With the line that contains "txos_hash_to_index_db := txos;" as the final line, return every line from the start of the data below exactly.

▸ **Records for the exercise**

┄┄┄┄┄┄┄┄┄┄

Definition remove_output_row (input_rows : list TransactionInputRowData) (db : TxoTables) (utxo : TransactionOutputRowData) : stored_result TxoTables :=
  txos ← lmdb_delete (or_hash utxo) (txos_hash_to_index_db db);
  index ←
    match or_output utxo with
    | Some output =>
        output_hash ← output_hash output;
        hashes ← mapM (fun r => input_output_hash (ir_input r)) input_rows;
        if bool_decide (output_hash ∈ hashes) then Ok (utxo_commitment_index db)
        else if output_is_burned output then Ok (utxo_commitment_index db)
        else lmdb_delete (com_as_bytes (out_commitment output)) (utxo_commitment_index db)
    | None => Ok (utxo_commitment_index db)
    end;
  Ok {| utxo_commitment_index := index; txos_hash_to_index_db := txos; utxos_db := utxos_db db; inputs_db := inputs_db db;
        deleted_txo_mmr_position_to_height_index := deleted_txo_mmr_position_to_height_index db |}.

Definition unspend_input_row (output_rows : list TransactionOutputRowData) (db : TxoTables) (row : TransactionInputRowData) : stored_result TxoTables :=
  output_hash ← input_output_hash (ir_input row);
  deleted ← lmdb_delete (ir_mmr_position row) (deleted_txo_mmr_position_to_height_index db);
  index ←
    (if bool_decide (output_hash ∈ map or_hash output_rows) then Ok (utxo_commitment_index db)
     else
       utxo_mined_info ← or_not_found (fetch_output_in_txn output_hash db);
       match utxo_mined_info with
       | Pruned _ _ => Err (StorageTransactionError MissingTransactionInputData)
       | NotPruned output =>
           let input := add_output_data (ir_input row) (out_version output) (out_features output) (out_commitment output) (out_script output)
             (out_sender_offset_public_key output) (out_covenant output) (out_encrypted_data output) (out_minimum_value_promise output) in
           commitment ← map_err StorageTransactionError (in_commitment input);
           hash ← input_output_hash input;
           lmdb_insert (com_as_bytes commitment) hash (utxo_commitment_index db)
       end);
  Ok {| utxo_commitment_index := index; txos_hash_to_index_db := txos_hash_to_index_db db; utxos_db := utxos_db db; inputs_db := inputs_db db;
        deleted_txo_mmr_position_to_height_index := deleted |}.

Definition delete_block_inputs_outputs (block_hash : bytes) (db : TxoTables) : stored_result TxoTables :=
  let output_rows := output_rows_of block_hash (utxos_db db) in
  let input_rows := input_rows_of block_hash (inputs_db db) in
  let db := {| utxo_commitment_index := utxo_commitment_index db; txos_hash_to_index_db := txos_hash_to_index_db db;
               utxos_db := filter (fun kv => kv.1.1 <> block_hash) (utxos_db db);
               inputs_db := filter (fun kv => kv.1.1.1 <> block_hash) (inputs_db db);
               deleted_txo_mmr_position_to_height_index := deleted_txo_mmr_position_to_height_index db |} in
  db ← foldM (remove_output_row input_rows) output_rows db;
  foldM (unspend_input_row output_rows) input_rows db.

Definition remove_kernel_row (db : KernelTables) (row : TransactionKernelRowData) : stored_result KernelTables :=
  excess ← lmdb_delete (com_as_bytes (k_excess (kr_kernel row))) (kernel_excess_index db);
  sigs ← lmdb_delete (excess_sig_key (kr_kernel row)) (kernel_excess_sig_index db);
  Ok {| kernel_excess_index := excess; kernel_excess_sig_index := sigs; kernels_db := kernels_db db |}.

Definition delete_block_kernels (block_hash : bytes) (db : KernelTables) : stored_result KernelTables :=
  let rows := kernel_rows_of block_hash (kernels_db db) in
  foldM remove_kernel_row rows
    {| kernel_excess_index := kernel_excess_index db; kernel_excess_sig_index := kernel_excess_sig_index db;
       kernels_db := filter (fun kv => kv.1.1.1 <> block_hash) (kernels_db db) |}.

Definition delete_block_body (block_hash : bytes) (db : LMDBDatabase) : stored_result LMDBDatabase :=
  height ← or_not_found (block_hashes_db (header_tables db) !! block_hash);
  data ← or_not_found (block_accumulated_data_db db !! height);
  accumulated ← lmdb_delete height (block_accumulated_data_db db);
  txos ← delete_block_inputs_outputs block_hash (txo_tables db);
  kernels ← delete_block_kernels block_hash (kernel_tables db);
  Ok {| header_tables := header_tables db; block_accumulated_data_db := accumulated;
        deleted_bitmap := deleted_bitmap db ∖ acc_deleted data; txo_tables := txos; kernel_tables := kernels; side_tables := side_tables db |}.

(** ** Headers *)

(** The value with the greatest key. *)
Definition lmdb_last {V} (db : gmap Z V) : option V :=
  snd <$> fold_left (fun last e => match last with Some l => if l.1 <? e.1 then Some e else Some l | None => Some e end) (map_to_list db) None.

Definition insert_header (header : BlockHeader) (accum_data : HeaderData) (db : HeaderTables) : stored_result HeaderTables :=
  match headers_db db !! bh_height header with
  | Some _ => Err InvalidOperation
  | None =>
      _ ←
        match lmdb_last (headers_db db) with
        | Some last_header =>
            if negb (bh_height last_header =? Z.max 0 (bh_height header - 1)) then Err InvalidOperation
            else if negb (bool_decide (bh_hash last_header = bh_prev_hash header)) then Err InvalidOperation
            else Ok tt
        | None => if negb (bh_height header =? 0) then Err InvalidOperation else Ok tt
        end;
      accum ← lmdb_insert (bh_height header) accum_data (header_accumulated_data_db db);
      hashes ← lmdb_insert (bh_hash header) (bh_height header) (block_hashes_db db);
      headers ← lmdb_insert (bh_height header) header (headers_db db);
      kernel_sizes ← lmdb_insert (bh_kernel_mmr_size header) (bh_height header) (kernel_mmr_size_index db);
      output_sizes ← lmdb_insert (bh_output_mmr_size header) (bh_height header, bh_hash header) (output_mmr_size_index db);
      Ok {| headers_db := headers; header_accumulated_data_db := accum; block_hashes_db := hashes; kernel_mmr_size_index := kernel_sizes;
            output_mmr_size_index := output_sizes |}
  end.

Definition with_headers (headers : HeaderTables) (db : LMDBDatabase) : LMDBDatabase :=
  {| header_tables := headers; block_accumulated_data_db := block_accumulated_data_db db; deleted_bitmap := deleted_bitmap db; txo_tables := txo_tables db;
     kernel_tables := kernel_tables db; side_tables := side_tables db |}.

Definition delete_header (height : Z) (db : LMDBDatabase) : stored_result LMDBDatabase :=
  match block_accumulated_data_db db !! height with
  | Some _ => Err InvalidOperation
  | None =>
      let headers := header_tables db in
      header ← or_not_found (lmdb_last (headers_db headers));
      if negb (bh_height header =? height) then Err InvalidOperation
      else
        let hash := bh_hash header in
        if bool_decide (kernel_rows_of hash (kernels_db (kernel_tables db)) <> []) then Err InvalidOperation
        else if bool_decide (output_rows_of hash (utxos_db (txo_tables db)) <> []) then Err InvalidOperation
        else
          hashes ← lmdb_delete hash (block_hashes_db headers);
          rows ← lmdb_delete height (headers_db headers);
          accum ← lmdb_delete height (header_accumulated_data_db headers);
          kernel_sizes ← lmdb_delete (bh_kernel_mmr_size header) (kernel_mmr_size_index headers);
          output_sizes ← lmdb_delete (bh_output_mmr_size header) (output_mmr_size_index headers);
          Ok (with_headers {| headers_db := rows; header_accumulated_data_db := accum; block_hashes_db := hashes;
                              kernel_mmr_size_index := kernel_sizes; output_mmr_size_index := output_sizes |} db)
  end.

(** ** Reading *)

Definition fetch_kernel (excess_sig : RistrettoSchnorr) (db : KernelTables) : option TransactionKernel :=
  key ← kernel_excess_sig_index db !! (pk_as_bytes (get_public_nonce excess_sig) ++ sk_as_bytes (get_signature excess_sig));
  row ← kernels_db db !! key;
  Some (kr_kernel row).

(** The lookups of the validators, on the tables. *)
Definition backend_of (db : LMDBDatabase) : BlockchainBackend := {|
  fetch_output h := Some (fetch_output_in_txn h (txo_tables db));
  fetch_unspent_output_hash_by_commitment c := Some (utxo_commitment_index (txo_tables db) !! com_as_bytes c);
  fetch_utxo_mmr_leaf_index h := Some (fst <$> txos_hash_to_index_db (txo_tables db) !! h);
  fetch_kernel_by_excess_sig s := Some (fetch_kernel s (kernel_tables db));
|}.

┄┄┄┄┄┄┄┄┄┄

▸ **Result**
Definition remove_output_row (input_rows : list TransactionInputRowData) (db : TxoTables) (utxo : TransactionOutputRowData) : stored_result TxoTables :=
  txos ← lmdb_delete (or_hash utxo) (txos_hash_to_index_db db);
  index ←
    match or_output utxo with
    | Some output =>
        output_hash ← output_hash output;
        hashes ← mapM (fun r => input_output_hash (ir_input r)) input_rows;
        if bool_decide (output_hash ∈ hashes) then Ok (utxo_commitment_index db)
        else if output_is_burned output then Ok (utxo_commitment_index db)
        else lmdb_delete (com_as_bytes (out_commitment output)) (utxo_commitment_index db)
    | None => Ok (utxo_commitment_index db)
    end;
  Ok {| utxo_commitment_index := index; txos_hash_to_index_db := txos; utxos_db := utxos_db db; inputs_db := inputs_db db;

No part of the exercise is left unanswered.